5 experts weigh in on new GI-focused practice management companies & their implications

In the last two gastroenterology-focused private equity deals, the involved PE-firms and practices created practice management companies.

Becker's ASC Review reached out to several sources to gain their insight into how the new practice management companies will compete against existing ASC management companies.

Note: Responses were presented alphabetically and edited for style and content.

Question: How will the PE-backed management companies compete in the existing ASC management company space?

Becker's ASC Review Publisher Scott Becker: Many non-hospital based practice management companies need ancillaries like ASCs to really work. [This is driving PE-investment to] focus on practices and ASCs. The new GI-focused practice management companies will create more competition for existing companies.

Austin (Texas) Gastroenterology and American College of Gastroenterology Practice Management Committee member Harish K. Gagneja, MD: The new [management services organizations] will find value in adding ancillaries other than ASCs. Most of the deals are keeping ASCs out of MSO as most merging groups have different ASC ownership structures. It is very difficult to fold ASCs into MSOs due to the complexity of multiple partners involved.

Edgemont Partners' Luke Mitchell: What we are seeing across a range of office-based specialties is the existing ASC management companies are getting increasingly aggressive pursuing the practice side of groups that have a heavy reliance on ASCs, including GI and ophthalmology. They see the PE-backed single specialty platforms as new competitors and are playing both offense and defense. On the defensive side, they want to maintain the ability to grow the facility-based part of their business and thus need to be competitive on the practice to still win those deals.

Offensively, they have a tremendous track record and can prove to sellers how they are able to improve operations from day one for the sellers’ primary profit center (usually the ASC), and can leverage their existing client relationships to get in to the practice side, which also offers additional routes for growth and service diversification. I do not believe any of the current ASC operators are hesitating to expand to the practice side in markets or specialties that are important to them.

Wichita Falls (Texas) Gastroenterology Associates Managing Partner and ACG Practice Management Committee Chair Louis Wilson, MD: I certainly agree that alignment across groups will be critical in the future, I’m just not sure if PE backed deals are the best way to do that.

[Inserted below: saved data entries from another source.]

(** A call that goes on. *)
Lemma life_call m f t p q :
  life m -> calls m !! t = Some p -> is_evicting p = false -> (forall u, q <> Using u) -> same_vitals (f (heap m)) (heap m) ->
  life (put_call t q (with_heap f m)).
Proof.
  intros H Hp Hep Hq Hh. eapply life_same; [..|exact H]; try done.
  - apply dying_same; [|done]. intros t' d c Ht'. cbn. rewrite lookup_insert_ne; [done|]. intros <-. rewrite Hp in Ht'. by injection Ht' as ->.
  - cbn. intros t' c [[_ ?]|[_ ?]]%lookup_insert_Some; [by exfalso; eapply Hq | done].
Qed.

Lemma enter_life m t c :
  books_of maxConsumers m -> life m -> calls m !! t = Some (Permitted c) -> isClosed m = false -> life (put_call t (Using c) m).
Proof.
  intros Hb [Ho Hop Hfo Hu] Ht Hcl. split; unfold_manager; [|exact Hop|exact Hfo|].
  - intros d x Hx Hd. destruct (Ho _ _ Hx Hd) as [?|[Hdy|?]]; [by left| |by right; right]. right. left. revert Hdy.
    apply dying_same; [|done]. intros t' e v Ht'. cbn. rewrite lookup_insert_ne; [done | congruence].
  - intros t' d x [[_ [= <-]]|[_ Ht']]%lookup_insert_Some Hx; [|by eapply Hu]. left. eapply Hop; [|exact Hx].
    eapply (b_used _ _ _ _ _ Hb); [by apply cores_lookup| |done].
    rewrite (b_users _ _ _ _ _ Hb _ _ _ (cores_lookup _ _ _ Hx)). by eapply count_pos; [apply (pins_Some _ _ _ Ht)|].
Qed.

(** Nobody has to care for a client that is closed. *)
Lemma life_over m m' c :
  life m -> (forall x, heap m !! c = Some x -> gc_closed x = true) ->
  consumers m' = consumers m -> same_vitals (heap m') (heap m) -> forced m' = forced m ->
  (forall d, d <> c -> dying m d -> dying m' d) -> (forall d q, closing m' !! d = Some q -> closing m !! d = Some q) ->
  (forall d, d <> c -> closing m' !! d = closing m !! d) ->
  (forall t d, calls m' !! t = Some (Using d) -> calls m !! t = Some (Using d)) -> life m'.
Proof.
  intros [Ho Hop Hfo Hu] Hdead Hcs Hh Hf Hd Hq Hq' Hca. split; rewrite ?Hcs, ?Hf.
  - intros d x Hx. destruct (vital_inv _ _ _ _ Hh Hx) as (y & Hy & -> & ->). intros Hcl.
    assert (d <> c) by (intros ->; rewrite (Hdead _ Hy) in Hcl; done). rewrite Hq' by done.
    destruct (Ho _ _ Hy Hcl) as [?|[?|?]]; auto.
  - intros k d x Hk Hx. destruct (vital_inv _ _ _ _ Hh Hx) as (y & Hy & _ & ->). by eapply Hop.
  - intros d Hd'. by eapply Hfo, Hq.
  - intros t d x Ht Hx. destruct (vital_inv _ _ _ _ Hh Hx) as (y & Hy & _ & ->). by eapply Hu; [apply Hca|].
Qed.

Lemma life_requeue m f c q :
  life m -> closing m !! c <> None -> (q = Closing false -> forced m = true) -> same_vitals (f (heap m)) (heap m) ->
  life (with_closing (insert c q) (with_heap f m)).
Proof.
  intros [Ho Hop Hfo Hu] Hc Hq Hh. split; unfold_manager.
  - intros d x Hx. destruct (vital_inv _ _ _ _ Hh Hx) as (y & Hy & -> & ->). intros Hcl. destruct (Ho _ _ Hy Hcl) as [?|[?|?]]; auto.
    right. right. destruct (decide (d = c)) as [->|]; [by rewrite lookup_insert_eq | by rewrite lookup_insert_ne].
  - intros k d x Hk Hx. destruct (vital_inv _ _ _ _ Hh Hx) as (y & Hy & _ & ->). by eapply Hop.
  - intros d [[_ ->]|[_ ?]]%lookup_insert_Some; [by apply Hq | by eapply Hfo].
  - intros t d x Ht Hx. destruct (vital_inv _ _ _ _ Hh Hx) as (y & Hy & _ & ->). by eapply Hu.
Qed.

Lemma closed_dead m c x : heap (closeConsumer c m) !! c = Some x -> gc_closed x = true.
Proof. cbn. rewrite lookup_alter_eq. destruct (heap m !! c); [|done]. by intros [= <-]. Qed.

Lemma release_life m t c now :
  clocked m -> life m -> calls m !! t = Some (Releasing c) -> life (with_calls (delete t) (release c now m)).
Proof.
  intros Hk H Ht.
  assert (Hr : calls (release c now m) = calls m /\ closing (release c now m) = closing m /\ forced (release c now m) = forced m /\
               consumers (release c now m) = consumers m /\ same_vitals (heap (release c now m)) (heap m)).
  { unfold release. destruct (heap m !! c); [|done]. destruct (_ && _); unfold_manager; repeat (split; [done|]); [|by apply vital_alter].
    unfold same_vitals. rewrite vital_alter by done. by apply vital_alter. }
  destruct Hr as (Hca & Hq & Hf & Hcs & Hv). eapply life_same; [..|exact H]; unfold_manager; try done.
  - apply dying_same; unfold_manager; rewrite ?Hca; [intros t' d v Hv'; rewrite lookup_delete_ne; [done | congruence]|].
    intros d g Hd. unfold release. destruct (heap m !! c) as [x|] eqn:Hx; [|done]. destruct (_ && _); unfold_manager; [|done].
    rewrite lookup_insert_ne; [done|]. intros [= <- <-]. destruct (t_fresh _ _ _ Hk _ _ _ Hd) as (y & Hy & ?). rewrite Hx in Hy. injection Hy as <-. lia.
  - by rewrite Hf.
  - rewrite Hca. by intros t' d [_ ?]%lookup_delete_Some.
Qed.

Lemma worker_life m c b :
  books_of maxConsumers m -> gates m -> life m -> closing m !! c = Some (Closing b) ->
  life (with_closing (delete c) ((if b : bool then put_gate c None else id) (closeConsumer c m))).
Proof.
  intros Hb Hg H Hq. destruct (g_known _ Hg _ _ Hq) as [Hcl [x Hx]].
  assert (Hc : life (closeConsumer c m)).
  { apply life_closed; [done| |].
    - intros k. by rewrite (b_closed _ _ _ _ _ Hb Hcl), lookup_empty.
    - intros t Ht. destruct b; [|by eapply l_forced]. apply (g_closer _ Hg _ _ Hx) in Hq.
      assert (Hh : holds_permit m t c) by (by right). apply (g_call _ Hg _ _ _ Hx) in Hh. congruence. }
  apply (life_over _ _ c Hc (closed_dead m c)); try (by destruct b).
  - destruct b; [by apply vital_alter | done].
  - intros d q. destruct b; cbn; by intros [_ ?]%lookup_delete_Some.
  - intros d Hd. destruct b; cbn; by rewrite lookup_delete_ne.
Qed.

Lemma step_life m m' :
  books_of maxConsumers m -> clocked m -> gates m -> life m -> step maxConsumers m m' -> life m'.
Proof.
  intros Hb Hk Hg H Hs. destruct Hs as [m t key now c client m' p Ht Hc Ha|m t c v Ht|m t c Ht Hf|m t c Ht|m t c Ht Hcl|m t c Ht|m t c now Ht
    |m c g Ht|m c g Ht|m c g Ht|m|m Hcl|m c Hq Hf|m c Hq Hf|m c b Hq|m Hcl _ _].
  - by eapply acquire_life.
  - destruct (detached_unused _ _ Hb (t_evict _ _ _ Hk _ _ _ Ht)) as [Hn Hun].
    apply (life_over (closeConsumer v m) _ v); [by apply life_closed; [..|intros t' Ht'%Hun] | apply closed_dead | done..| |done|done|].
    + intros d Hd. intros [(t' & e & Ht')|(g & Hg')]; [left; exists t', e|right; by exists g]. cbn in *. rewrite lookup_insert_ne; [done | congruence].
    + cbn. by intros t' d [[_ ?]|[_ ?]]%lookup_insert_Some.
  - eapply (life_call m _ t); [exact H | exact Ht | done | done | by apply vital_alter].
  - eapply (life_call m id t); [exact H | exact Ht | done | done | done].
  - by apply enter_life.
  - destruct Ht as [Ht|Ht]; (eapply (life_call m _ t); [exact H | exact Ht | done | done | by apply vital_alter]).
  - by apply release_life.
  - eapply life_same; [..|exact H]; try done. apply dying_same; [done|]. intros d g' Hd. cbn. rewrite lookup_insert_ne; [done | congruence].
  - by apply expire_life.
  - destruct (detached_unused _ _ Hb (t_closing _ _ _ Hk _ _ Ht)) as [Hn Hun].
    apply (life_over (closeConsumer c m) _ c); [by apply life_closed; [..|intros t' Ht'%Hun] | apply closed_dead | done..| |done|done|done].
    intros d Hd. intros [(t' & e & Ht')|(g' & Hg')]; [left; by exists t', e|right; exists g']. cbn in *. rewrite lookup_delete_ne; [done | congruence].
  - by eapply life_same; [..|exact H].
  - by apply close_life.
  - apply (life_requeue m); [done | congruence | done | by apply vital_alter].
  - apply (life_requeue m id); [done | congruence | done | done].
  - by apply worker_life.
  - by eapply life_same; [..|exact H].
Qed.

Lemma reachable_life m : reachable maxConsumers m -> life m.
Proof.
  revert m. apply reachable_inv.
  - split; cbn; try done; try (by intros ? ? H%lookup_empty_Some); by intros ? ? ? H%lookup_empty_Some.
  - intros m m' Hr. apply step_life; [by apply (reachable_books _ Hmax) | by apply (reachable_clocks _ Hmax) | by apply (reachable_gates _ Hmax)].
Qed.

(** [CloseContext] has returned. *)
Definition ended (m : Manager) : Prop := closeDone m = true -> isClosed m = true /\ closing m = ∅ /\ closers m = 0.

Lemma step_ended m m' : clocked m -> ended m -> step maxConsumers m m' -> ended m'.
Proof.
  intros Hk IH Hs. pose proof (t_count _ _ _ Hk) as Hn.
  assert (Hev : forall t d v, calls m !! t = Some (Evicting d v) -> 0 < closers m).
  { intros t d v Ht. pose proof (count_pos (fun p => is_evicting p = true) t _ _ Ht eq_refl) as H. unfold evicting in Hn. lia. }
  assert (Hti : forall k s, timers m !! k = Some s -> 0 < closers m).
  { intros k s Ht. pose proof (count_nonneg (fun p => is_evicting p = true) (calls m)). unfold evicting in Hn.
    assert (size (timers m) <> 0%nat); [|lia]. intros Hz. apply map_size_empty_inv in Hz. by rewrite Hz, lookup_empty in Ht. }
  destruct (closeDone m) eqn:Ed; [specialize (IH Ed) as (Hcl & Hq & H0)|].
  2: { assert (closeDone m' = false \/ ended m') as [Hd|]; [|intros Hd'; congruence|done]. destruct Hs; try by left.
    - left. revert H1. unfold acquire. destruct (isClosed m); [done|]. destruct (consumers m !! key).
      + intros [= <- <-]. cbn. by rewrite !(proj2 (proj2 (proj2 (proj2 (proj2 (stop_rest _ _)))))).
      + destruct (maxConsumers <=? _); [destruct (eviction m) as [v|]|]; destruct client; try done; intros [= <- <-]; [|done].
        cbn. unfold detach. destruct (heap _ !! v); cbn; by rewrite (proj2 (proj2 (proj2 (proj2 (proj2 (stop_rest v m)))))).
    - left. cbn. unfold release. destruct (heap m !! c); [|done]. by destruct (_ && _).
    - left. unfold expireConsumer. destruct (heap m !! c); [|done]. by destruct (_ || _).
    - left. unfold close_consumers. set (open := map snd _). destruct (stop_all open m) as (_ & _ & _ & _ & _ & _ & Hd). cbn. congruence.
    - left. by destruct permit.
    - right. intros _. auto. }
  intros _. destruct Hs; try (cbn; done); try (exfalso; (apply Hev in H || apply Hti in H || rewrite Hq in H); lia || by apply lookup_empty_Some in H).
  - match goal with H : acquire _ _ _ _ _ _ = _ |- _ => unfold acquire in H; by rewrite Hcl in H end.
  - cbn. unfold release. destruct (heap m !! c); [|done]. rewrite Hcl, andb_false_r. done.
  - congruence.
Qed.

One question I have is why the recent groups accepting these arrangements could not figure out a way to do their deal together rather than separately and whether those issues are signs of problems to come. If hundreds of practicing groups eventually make separate and then competing PE-backed practice management companies, then they may not be able to also deliver on their promises to achieve better contracts or contain costs. That would be a critical problem. I am dubious of those claims and there is little evidence to support them. Furthermore, since those deals will differ in structure, they may be hard to merge in the future without substantial disruption.

Digestive Health Associates of Texas partner and ACG Practice Management Committee member Jay Yepuri, MD: To grow and add value, I expect the new MSOs that form as a result of these private equity transactions to build and develop ASCs when and where the opportunity makes sense.